→ Task directions: Reproduce the records below exactly, but only between the lines holding "first or the" and "w; holder := holder q;", inclusive.

→ Task input:
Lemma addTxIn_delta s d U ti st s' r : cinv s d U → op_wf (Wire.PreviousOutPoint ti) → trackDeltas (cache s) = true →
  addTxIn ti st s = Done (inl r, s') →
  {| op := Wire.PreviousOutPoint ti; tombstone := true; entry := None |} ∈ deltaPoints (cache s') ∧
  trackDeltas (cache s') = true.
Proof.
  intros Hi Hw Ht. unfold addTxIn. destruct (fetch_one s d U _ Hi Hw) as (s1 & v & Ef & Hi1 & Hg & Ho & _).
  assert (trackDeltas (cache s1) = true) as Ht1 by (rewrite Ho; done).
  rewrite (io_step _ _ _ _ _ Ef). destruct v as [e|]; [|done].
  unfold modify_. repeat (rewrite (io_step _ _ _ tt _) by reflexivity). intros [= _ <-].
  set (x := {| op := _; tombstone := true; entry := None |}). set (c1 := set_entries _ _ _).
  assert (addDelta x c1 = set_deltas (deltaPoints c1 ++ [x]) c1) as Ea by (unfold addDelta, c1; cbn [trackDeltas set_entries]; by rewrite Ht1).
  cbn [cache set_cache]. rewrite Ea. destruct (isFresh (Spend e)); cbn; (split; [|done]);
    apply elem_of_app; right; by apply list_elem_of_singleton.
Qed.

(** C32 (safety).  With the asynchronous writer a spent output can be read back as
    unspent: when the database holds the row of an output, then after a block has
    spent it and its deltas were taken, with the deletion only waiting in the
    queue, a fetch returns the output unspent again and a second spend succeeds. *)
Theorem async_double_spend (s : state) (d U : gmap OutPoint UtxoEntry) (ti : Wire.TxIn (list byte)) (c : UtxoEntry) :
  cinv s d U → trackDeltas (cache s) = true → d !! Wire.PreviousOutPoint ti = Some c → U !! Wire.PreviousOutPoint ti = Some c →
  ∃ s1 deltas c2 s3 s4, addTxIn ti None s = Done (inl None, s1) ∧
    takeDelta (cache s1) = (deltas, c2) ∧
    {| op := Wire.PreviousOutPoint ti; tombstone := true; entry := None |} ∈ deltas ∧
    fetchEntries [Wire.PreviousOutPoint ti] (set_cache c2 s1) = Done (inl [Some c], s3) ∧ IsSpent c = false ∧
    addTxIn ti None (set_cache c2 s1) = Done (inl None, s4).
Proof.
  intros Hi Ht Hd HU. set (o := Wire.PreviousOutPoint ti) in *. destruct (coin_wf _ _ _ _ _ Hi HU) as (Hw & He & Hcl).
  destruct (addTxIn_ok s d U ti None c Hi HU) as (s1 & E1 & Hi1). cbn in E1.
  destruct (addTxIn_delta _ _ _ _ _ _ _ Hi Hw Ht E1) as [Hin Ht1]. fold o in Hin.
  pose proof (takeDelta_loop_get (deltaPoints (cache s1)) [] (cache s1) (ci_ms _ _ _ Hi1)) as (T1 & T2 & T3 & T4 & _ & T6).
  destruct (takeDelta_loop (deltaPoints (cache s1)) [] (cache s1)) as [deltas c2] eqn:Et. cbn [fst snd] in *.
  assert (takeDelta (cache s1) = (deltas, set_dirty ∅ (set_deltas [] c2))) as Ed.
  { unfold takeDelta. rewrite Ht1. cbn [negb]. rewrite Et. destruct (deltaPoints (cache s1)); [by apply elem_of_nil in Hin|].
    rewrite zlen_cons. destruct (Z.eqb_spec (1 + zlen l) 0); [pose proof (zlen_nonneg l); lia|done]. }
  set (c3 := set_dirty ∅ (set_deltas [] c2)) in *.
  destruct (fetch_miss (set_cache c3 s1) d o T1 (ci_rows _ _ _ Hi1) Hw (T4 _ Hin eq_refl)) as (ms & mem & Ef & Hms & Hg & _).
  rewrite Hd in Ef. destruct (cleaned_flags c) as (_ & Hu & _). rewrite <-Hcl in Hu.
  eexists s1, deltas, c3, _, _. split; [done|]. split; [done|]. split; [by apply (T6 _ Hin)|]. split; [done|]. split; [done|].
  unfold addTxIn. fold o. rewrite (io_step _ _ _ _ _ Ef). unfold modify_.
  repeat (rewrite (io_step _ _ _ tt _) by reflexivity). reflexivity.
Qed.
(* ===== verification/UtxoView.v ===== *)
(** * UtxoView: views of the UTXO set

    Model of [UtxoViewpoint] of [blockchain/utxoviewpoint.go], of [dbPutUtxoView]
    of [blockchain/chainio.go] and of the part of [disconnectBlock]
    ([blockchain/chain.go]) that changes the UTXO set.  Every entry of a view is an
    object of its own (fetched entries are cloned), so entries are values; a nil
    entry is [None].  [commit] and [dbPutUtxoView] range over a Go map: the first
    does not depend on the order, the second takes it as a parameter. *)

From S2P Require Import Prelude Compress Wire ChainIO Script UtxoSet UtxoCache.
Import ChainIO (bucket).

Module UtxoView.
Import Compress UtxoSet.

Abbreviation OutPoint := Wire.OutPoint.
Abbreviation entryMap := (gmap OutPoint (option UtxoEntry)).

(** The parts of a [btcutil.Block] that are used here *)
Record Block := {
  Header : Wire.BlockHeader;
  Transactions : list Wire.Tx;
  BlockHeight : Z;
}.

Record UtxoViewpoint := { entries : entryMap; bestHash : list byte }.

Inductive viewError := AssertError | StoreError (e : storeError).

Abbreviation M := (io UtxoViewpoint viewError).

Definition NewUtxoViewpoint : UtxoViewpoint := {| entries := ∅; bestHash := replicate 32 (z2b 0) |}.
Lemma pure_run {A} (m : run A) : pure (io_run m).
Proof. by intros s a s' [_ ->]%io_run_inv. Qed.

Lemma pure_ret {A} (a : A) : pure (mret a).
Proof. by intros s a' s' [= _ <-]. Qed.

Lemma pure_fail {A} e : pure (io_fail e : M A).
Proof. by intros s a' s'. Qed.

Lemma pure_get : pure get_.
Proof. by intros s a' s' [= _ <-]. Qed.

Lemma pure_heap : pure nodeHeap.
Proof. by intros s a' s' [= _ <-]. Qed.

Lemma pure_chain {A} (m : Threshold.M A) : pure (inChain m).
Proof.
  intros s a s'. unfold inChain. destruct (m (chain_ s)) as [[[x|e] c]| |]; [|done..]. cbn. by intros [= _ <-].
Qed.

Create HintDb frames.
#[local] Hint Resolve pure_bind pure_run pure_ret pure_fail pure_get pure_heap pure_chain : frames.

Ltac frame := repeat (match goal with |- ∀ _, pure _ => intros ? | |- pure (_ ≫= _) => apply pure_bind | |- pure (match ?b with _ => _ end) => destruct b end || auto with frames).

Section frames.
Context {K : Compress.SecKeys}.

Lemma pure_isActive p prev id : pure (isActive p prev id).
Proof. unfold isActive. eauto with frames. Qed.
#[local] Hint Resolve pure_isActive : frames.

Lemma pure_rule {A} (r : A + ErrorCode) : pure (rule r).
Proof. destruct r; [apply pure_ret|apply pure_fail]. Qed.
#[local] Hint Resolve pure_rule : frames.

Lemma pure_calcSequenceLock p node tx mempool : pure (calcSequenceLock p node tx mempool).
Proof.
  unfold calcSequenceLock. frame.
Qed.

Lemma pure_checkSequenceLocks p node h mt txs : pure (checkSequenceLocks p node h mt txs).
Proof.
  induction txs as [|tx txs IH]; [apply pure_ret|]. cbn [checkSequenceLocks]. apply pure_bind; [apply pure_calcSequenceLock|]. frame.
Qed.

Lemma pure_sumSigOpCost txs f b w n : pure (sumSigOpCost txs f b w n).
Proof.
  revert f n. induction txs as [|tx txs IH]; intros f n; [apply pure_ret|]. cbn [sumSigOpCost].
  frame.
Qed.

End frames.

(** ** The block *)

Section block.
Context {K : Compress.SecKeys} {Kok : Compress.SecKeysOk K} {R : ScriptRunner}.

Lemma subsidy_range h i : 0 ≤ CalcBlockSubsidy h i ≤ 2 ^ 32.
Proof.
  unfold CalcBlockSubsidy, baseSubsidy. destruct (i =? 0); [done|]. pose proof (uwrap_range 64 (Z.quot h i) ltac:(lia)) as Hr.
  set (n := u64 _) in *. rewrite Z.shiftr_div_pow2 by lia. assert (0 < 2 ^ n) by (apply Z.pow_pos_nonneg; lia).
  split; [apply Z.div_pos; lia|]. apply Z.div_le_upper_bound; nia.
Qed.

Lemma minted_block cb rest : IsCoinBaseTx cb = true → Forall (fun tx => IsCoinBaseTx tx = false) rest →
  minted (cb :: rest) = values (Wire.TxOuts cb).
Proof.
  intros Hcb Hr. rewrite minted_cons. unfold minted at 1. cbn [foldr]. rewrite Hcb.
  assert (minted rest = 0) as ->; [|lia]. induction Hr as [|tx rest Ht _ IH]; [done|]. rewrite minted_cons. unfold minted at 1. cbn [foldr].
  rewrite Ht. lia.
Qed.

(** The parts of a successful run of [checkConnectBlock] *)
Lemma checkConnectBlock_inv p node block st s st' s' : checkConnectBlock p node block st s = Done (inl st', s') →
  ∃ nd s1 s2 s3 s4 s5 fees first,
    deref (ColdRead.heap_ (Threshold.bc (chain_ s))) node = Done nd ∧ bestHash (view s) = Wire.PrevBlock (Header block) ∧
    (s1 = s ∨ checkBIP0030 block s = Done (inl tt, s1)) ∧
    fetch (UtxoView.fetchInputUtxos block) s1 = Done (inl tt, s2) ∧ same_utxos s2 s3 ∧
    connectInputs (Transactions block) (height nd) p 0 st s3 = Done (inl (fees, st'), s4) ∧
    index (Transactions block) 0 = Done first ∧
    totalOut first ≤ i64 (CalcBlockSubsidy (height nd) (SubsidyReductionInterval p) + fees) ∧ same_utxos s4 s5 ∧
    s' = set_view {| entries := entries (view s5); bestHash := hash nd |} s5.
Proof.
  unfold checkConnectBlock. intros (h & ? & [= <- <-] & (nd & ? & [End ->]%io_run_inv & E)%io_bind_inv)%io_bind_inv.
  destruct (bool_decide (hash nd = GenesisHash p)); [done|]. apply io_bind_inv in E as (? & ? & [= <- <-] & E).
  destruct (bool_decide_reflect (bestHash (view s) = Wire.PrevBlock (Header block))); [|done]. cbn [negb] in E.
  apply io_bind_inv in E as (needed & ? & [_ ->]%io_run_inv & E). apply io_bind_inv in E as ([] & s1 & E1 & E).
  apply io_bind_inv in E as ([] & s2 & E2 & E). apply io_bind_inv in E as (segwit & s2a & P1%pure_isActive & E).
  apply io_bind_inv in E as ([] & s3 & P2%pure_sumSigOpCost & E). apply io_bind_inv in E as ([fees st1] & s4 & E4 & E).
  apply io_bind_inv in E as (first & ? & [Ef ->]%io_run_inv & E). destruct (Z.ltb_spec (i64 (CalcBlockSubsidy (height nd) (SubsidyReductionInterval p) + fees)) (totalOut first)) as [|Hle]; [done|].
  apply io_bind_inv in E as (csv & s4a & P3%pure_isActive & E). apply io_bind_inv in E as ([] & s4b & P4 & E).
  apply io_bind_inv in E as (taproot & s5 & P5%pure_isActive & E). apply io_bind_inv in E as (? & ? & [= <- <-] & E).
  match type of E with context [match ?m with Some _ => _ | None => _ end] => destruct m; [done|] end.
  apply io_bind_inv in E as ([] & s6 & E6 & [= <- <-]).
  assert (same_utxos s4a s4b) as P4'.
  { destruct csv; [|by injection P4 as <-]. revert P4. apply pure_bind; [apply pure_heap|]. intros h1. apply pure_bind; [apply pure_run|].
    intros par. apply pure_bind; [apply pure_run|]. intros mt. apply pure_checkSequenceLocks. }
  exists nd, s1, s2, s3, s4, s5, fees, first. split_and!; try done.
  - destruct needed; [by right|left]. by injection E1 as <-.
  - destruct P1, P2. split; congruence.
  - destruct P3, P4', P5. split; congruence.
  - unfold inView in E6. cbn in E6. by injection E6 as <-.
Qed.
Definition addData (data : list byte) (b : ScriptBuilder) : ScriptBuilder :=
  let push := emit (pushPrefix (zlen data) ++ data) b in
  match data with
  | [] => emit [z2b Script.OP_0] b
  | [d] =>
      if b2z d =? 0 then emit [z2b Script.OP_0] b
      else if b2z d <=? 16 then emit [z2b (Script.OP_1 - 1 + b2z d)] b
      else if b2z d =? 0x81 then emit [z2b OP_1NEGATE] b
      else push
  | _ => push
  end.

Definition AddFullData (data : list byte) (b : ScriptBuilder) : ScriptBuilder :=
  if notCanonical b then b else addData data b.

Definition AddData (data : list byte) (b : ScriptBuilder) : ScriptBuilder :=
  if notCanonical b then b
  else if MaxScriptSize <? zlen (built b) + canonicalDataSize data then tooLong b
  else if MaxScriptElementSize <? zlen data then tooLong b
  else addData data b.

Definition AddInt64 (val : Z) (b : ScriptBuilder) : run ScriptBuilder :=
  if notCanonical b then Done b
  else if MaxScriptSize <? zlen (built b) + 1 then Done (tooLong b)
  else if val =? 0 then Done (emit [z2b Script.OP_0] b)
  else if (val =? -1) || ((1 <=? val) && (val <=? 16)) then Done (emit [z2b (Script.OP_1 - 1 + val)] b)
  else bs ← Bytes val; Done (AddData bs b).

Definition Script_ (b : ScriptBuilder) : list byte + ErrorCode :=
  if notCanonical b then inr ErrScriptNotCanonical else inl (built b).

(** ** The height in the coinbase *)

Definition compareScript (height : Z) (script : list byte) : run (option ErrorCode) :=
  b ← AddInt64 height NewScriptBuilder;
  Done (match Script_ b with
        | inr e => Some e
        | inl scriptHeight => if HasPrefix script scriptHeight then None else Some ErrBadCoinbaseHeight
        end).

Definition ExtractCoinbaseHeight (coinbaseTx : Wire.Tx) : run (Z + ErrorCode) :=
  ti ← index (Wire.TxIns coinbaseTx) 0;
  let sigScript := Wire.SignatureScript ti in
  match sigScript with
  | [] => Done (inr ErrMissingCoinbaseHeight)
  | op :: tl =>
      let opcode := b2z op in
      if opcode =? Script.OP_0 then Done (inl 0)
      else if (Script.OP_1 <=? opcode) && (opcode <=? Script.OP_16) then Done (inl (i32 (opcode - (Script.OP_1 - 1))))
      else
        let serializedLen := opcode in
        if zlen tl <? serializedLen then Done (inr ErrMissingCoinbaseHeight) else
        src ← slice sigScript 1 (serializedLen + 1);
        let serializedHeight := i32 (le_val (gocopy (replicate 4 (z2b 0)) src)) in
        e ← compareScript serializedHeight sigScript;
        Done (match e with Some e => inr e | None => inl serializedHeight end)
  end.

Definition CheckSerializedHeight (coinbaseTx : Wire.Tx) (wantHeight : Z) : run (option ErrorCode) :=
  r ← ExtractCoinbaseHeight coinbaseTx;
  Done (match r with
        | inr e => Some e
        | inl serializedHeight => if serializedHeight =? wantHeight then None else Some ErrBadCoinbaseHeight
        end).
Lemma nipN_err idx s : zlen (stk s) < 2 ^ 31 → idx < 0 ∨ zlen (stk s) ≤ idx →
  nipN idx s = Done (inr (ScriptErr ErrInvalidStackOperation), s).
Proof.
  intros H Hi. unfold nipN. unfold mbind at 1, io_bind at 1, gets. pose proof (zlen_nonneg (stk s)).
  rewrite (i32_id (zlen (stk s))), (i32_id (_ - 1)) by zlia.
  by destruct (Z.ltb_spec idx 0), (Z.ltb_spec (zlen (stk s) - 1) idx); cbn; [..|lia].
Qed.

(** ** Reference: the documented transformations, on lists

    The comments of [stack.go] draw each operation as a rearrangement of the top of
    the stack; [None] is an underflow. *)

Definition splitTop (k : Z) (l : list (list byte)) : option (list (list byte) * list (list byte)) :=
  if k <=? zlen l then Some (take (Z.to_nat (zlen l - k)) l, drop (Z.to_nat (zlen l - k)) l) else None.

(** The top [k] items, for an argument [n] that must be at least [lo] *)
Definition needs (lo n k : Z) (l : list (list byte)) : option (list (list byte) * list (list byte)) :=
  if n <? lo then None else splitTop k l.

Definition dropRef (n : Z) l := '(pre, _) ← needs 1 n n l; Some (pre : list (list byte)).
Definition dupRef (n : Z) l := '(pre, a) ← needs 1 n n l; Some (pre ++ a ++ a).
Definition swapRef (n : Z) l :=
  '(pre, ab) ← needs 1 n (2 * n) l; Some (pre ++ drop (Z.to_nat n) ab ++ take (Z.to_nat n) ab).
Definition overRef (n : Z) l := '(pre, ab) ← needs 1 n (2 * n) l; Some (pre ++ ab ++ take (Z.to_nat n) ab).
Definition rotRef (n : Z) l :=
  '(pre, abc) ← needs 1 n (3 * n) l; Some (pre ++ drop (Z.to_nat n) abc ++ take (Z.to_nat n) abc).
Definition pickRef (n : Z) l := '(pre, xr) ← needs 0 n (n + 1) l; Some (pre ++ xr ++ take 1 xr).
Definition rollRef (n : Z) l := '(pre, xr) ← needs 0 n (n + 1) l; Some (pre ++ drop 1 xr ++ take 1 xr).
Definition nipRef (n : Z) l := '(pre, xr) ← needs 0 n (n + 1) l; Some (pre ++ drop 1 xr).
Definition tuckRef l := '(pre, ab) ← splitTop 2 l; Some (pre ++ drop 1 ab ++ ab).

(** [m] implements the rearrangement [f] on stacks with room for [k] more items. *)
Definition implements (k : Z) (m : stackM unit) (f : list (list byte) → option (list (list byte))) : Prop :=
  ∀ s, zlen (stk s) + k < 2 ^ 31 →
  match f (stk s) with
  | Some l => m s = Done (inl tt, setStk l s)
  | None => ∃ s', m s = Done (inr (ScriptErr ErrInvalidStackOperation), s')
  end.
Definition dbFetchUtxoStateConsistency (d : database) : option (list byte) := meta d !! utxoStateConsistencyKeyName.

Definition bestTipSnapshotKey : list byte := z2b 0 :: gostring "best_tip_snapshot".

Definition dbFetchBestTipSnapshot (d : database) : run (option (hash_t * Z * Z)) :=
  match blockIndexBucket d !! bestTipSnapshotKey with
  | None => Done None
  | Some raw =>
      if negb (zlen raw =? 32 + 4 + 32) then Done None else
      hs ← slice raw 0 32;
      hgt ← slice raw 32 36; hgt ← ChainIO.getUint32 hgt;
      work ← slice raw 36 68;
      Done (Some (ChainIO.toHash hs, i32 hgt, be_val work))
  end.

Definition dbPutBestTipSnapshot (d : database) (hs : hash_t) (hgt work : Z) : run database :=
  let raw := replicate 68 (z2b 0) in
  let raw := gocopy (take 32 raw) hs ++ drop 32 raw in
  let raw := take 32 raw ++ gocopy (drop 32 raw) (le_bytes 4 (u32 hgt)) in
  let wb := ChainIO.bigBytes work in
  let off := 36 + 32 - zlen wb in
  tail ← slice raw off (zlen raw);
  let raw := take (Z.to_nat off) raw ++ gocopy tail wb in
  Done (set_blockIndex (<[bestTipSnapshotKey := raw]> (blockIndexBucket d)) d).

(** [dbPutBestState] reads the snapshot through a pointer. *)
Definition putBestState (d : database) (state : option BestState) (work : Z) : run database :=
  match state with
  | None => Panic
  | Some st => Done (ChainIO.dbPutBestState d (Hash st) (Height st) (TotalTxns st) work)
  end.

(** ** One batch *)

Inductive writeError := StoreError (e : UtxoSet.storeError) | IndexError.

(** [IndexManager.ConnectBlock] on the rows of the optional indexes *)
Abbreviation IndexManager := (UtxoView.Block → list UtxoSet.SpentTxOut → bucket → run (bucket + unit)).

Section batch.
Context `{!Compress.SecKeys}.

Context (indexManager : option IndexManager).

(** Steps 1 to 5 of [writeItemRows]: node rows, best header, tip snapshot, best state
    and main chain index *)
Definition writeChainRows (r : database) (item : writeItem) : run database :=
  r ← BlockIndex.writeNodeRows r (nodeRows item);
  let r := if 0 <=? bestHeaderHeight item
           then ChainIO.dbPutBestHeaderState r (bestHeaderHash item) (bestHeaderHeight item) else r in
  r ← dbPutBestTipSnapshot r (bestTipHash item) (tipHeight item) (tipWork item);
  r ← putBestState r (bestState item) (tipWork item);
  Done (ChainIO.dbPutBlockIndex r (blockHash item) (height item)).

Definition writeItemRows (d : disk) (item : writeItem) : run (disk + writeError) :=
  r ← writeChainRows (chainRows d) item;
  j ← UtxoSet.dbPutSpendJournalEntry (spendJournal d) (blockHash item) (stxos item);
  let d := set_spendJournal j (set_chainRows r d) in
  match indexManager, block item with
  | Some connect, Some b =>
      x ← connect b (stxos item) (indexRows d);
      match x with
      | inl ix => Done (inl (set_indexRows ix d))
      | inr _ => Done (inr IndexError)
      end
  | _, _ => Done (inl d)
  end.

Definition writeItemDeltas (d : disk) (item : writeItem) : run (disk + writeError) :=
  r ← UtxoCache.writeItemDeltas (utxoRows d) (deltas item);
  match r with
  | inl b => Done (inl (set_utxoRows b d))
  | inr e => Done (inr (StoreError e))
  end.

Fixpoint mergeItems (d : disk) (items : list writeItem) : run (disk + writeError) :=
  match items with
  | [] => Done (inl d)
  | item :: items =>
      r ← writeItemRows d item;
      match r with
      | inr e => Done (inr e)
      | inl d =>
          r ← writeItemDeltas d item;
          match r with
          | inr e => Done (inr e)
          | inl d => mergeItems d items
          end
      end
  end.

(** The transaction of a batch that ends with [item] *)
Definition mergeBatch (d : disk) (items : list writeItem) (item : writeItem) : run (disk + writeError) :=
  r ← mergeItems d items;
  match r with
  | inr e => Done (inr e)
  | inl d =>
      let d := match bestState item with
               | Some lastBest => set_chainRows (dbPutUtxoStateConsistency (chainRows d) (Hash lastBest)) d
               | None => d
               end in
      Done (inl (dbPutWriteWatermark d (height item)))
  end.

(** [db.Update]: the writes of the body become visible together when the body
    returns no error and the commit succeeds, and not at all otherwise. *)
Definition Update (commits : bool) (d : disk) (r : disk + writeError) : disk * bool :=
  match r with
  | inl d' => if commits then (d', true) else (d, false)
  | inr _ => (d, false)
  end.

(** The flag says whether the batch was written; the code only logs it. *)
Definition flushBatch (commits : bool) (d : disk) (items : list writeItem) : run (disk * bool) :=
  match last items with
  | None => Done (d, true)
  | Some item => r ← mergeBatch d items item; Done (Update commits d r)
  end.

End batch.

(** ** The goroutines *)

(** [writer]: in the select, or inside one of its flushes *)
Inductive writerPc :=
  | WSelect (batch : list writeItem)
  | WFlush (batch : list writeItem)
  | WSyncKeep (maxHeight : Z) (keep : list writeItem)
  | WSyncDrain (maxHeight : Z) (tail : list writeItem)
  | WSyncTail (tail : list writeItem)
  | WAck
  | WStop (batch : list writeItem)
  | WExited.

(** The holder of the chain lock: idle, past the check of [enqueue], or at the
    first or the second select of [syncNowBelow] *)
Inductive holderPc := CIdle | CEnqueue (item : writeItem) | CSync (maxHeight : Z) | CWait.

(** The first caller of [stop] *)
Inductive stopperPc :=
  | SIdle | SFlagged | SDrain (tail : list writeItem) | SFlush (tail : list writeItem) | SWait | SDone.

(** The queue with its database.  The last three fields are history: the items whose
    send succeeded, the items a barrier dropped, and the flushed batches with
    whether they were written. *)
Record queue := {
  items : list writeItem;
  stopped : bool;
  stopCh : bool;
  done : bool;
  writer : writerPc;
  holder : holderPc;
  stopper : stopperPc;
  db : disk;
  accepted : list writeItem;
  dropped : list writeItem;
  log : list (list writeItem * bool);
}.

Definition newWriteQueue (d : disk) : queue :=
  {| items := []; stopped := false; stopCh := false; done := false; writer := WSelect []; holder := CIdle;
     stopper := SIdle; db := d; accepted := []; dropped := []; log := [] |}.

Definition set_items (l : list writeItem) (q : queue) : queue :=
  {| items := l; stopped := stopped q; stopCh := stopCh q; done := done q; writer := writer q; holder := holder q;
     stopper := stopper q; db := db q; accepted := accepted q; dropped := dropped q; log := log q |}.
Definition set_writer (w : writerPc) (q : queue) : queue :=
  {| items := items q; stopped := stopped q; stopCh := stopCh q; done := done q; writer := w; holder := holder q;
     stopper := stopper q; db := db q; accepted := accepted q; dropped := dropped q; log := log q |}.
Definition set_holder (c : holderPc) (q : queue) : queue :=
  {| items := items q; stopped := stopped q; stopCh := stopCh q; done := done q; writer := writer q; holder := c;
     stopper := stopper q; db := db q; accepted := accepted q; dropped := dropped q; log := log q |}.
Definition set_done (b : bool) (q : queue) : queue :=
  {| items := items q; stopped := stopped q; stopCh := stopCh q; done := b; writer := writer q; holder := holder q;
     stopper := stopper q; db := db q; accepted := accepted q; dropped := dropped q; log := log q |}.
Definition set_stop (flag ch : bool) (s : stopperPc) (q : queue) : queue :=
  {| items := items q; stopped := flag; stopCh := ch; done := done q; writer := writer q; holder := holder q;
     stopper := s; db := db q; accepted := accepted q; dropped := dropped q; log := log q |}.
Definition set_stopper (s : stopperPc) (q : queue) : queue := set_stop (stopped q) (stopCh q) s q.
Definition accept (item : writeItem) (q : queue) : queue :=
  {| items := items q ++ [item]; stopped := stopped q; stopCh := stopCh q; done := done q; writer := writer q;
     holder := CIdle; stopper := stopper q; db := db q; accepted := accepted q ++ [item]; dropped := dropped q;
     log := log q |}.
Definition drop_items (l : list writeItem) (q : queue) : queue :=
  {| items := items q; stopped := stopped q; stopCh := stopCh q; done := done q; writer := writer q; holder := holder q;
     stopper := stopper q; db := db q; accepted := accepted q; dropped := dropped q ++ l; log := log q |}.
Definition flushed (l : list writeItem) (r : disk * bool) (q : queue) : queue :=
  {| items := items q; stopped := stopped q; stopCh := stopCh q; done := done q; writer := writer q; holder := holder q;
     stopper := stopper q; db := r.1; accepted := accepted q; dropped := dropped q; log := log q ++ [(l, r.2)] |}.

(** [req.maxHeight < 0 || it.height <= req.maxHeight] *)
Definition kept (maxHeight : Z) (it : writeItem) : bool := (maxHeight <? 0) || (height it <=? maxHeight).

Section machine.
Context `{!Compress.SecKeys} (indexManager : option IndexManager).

→ Task result:
    first or the second select of [syncNowBelow] *)
Inductive holderPc := CIdle | CEnqueue (item : writeItem) | CSync (maxHeight : Z) | CWait.

(** The first caller of [stop] *)
Inductive stopperPc :=
  | SIdle | SFlagged | SDrain (tail : list writeItem) | SFlush (tail : list writeItem) | SWait | SDone.

(** The queue with its database.  The last three fields are history: the items whose
    send succeeded, the items a barrier dropped, and the flushed batches with
    whether they were written. *)
Record queue := {
  items : list writeItem;
  stopped : bool;
  stopCh : bool;
  done : bool;
  writer : writerPc;
  holder : holderPc;
  stopper : stopperPc;
  db : disk;
  accepted : list writeItem;
  dropped : list writeItem;
  log : list (list writeItem * bool);
}.

Definition newWriteQueue (d : disk) : queue :=
  {| items := []; stopped := false; stopCh := false; done := false; writer := WSelect []; holder := CIdle;
     stopper := SIdle; db := d; accepted := []; dropped := []; log := [] |}.

Definition set_items (l : list writeItem) (q : queue) : queue :=
  {| items := l; stopped := stopped q; stopCh := stopCh q; done := done q; writer := writer q; holder := holder q;
     stopper := stopper q; db := db q; accepted := accepted q; dropped := dropped q; log := log q |}.
Definition set_writer (w : writerPc) (q : queue) : queue :=
  {| items := items q; stopped := stopped q; stopCh := stopCh q; done := done q; writer := w; holder := holder q;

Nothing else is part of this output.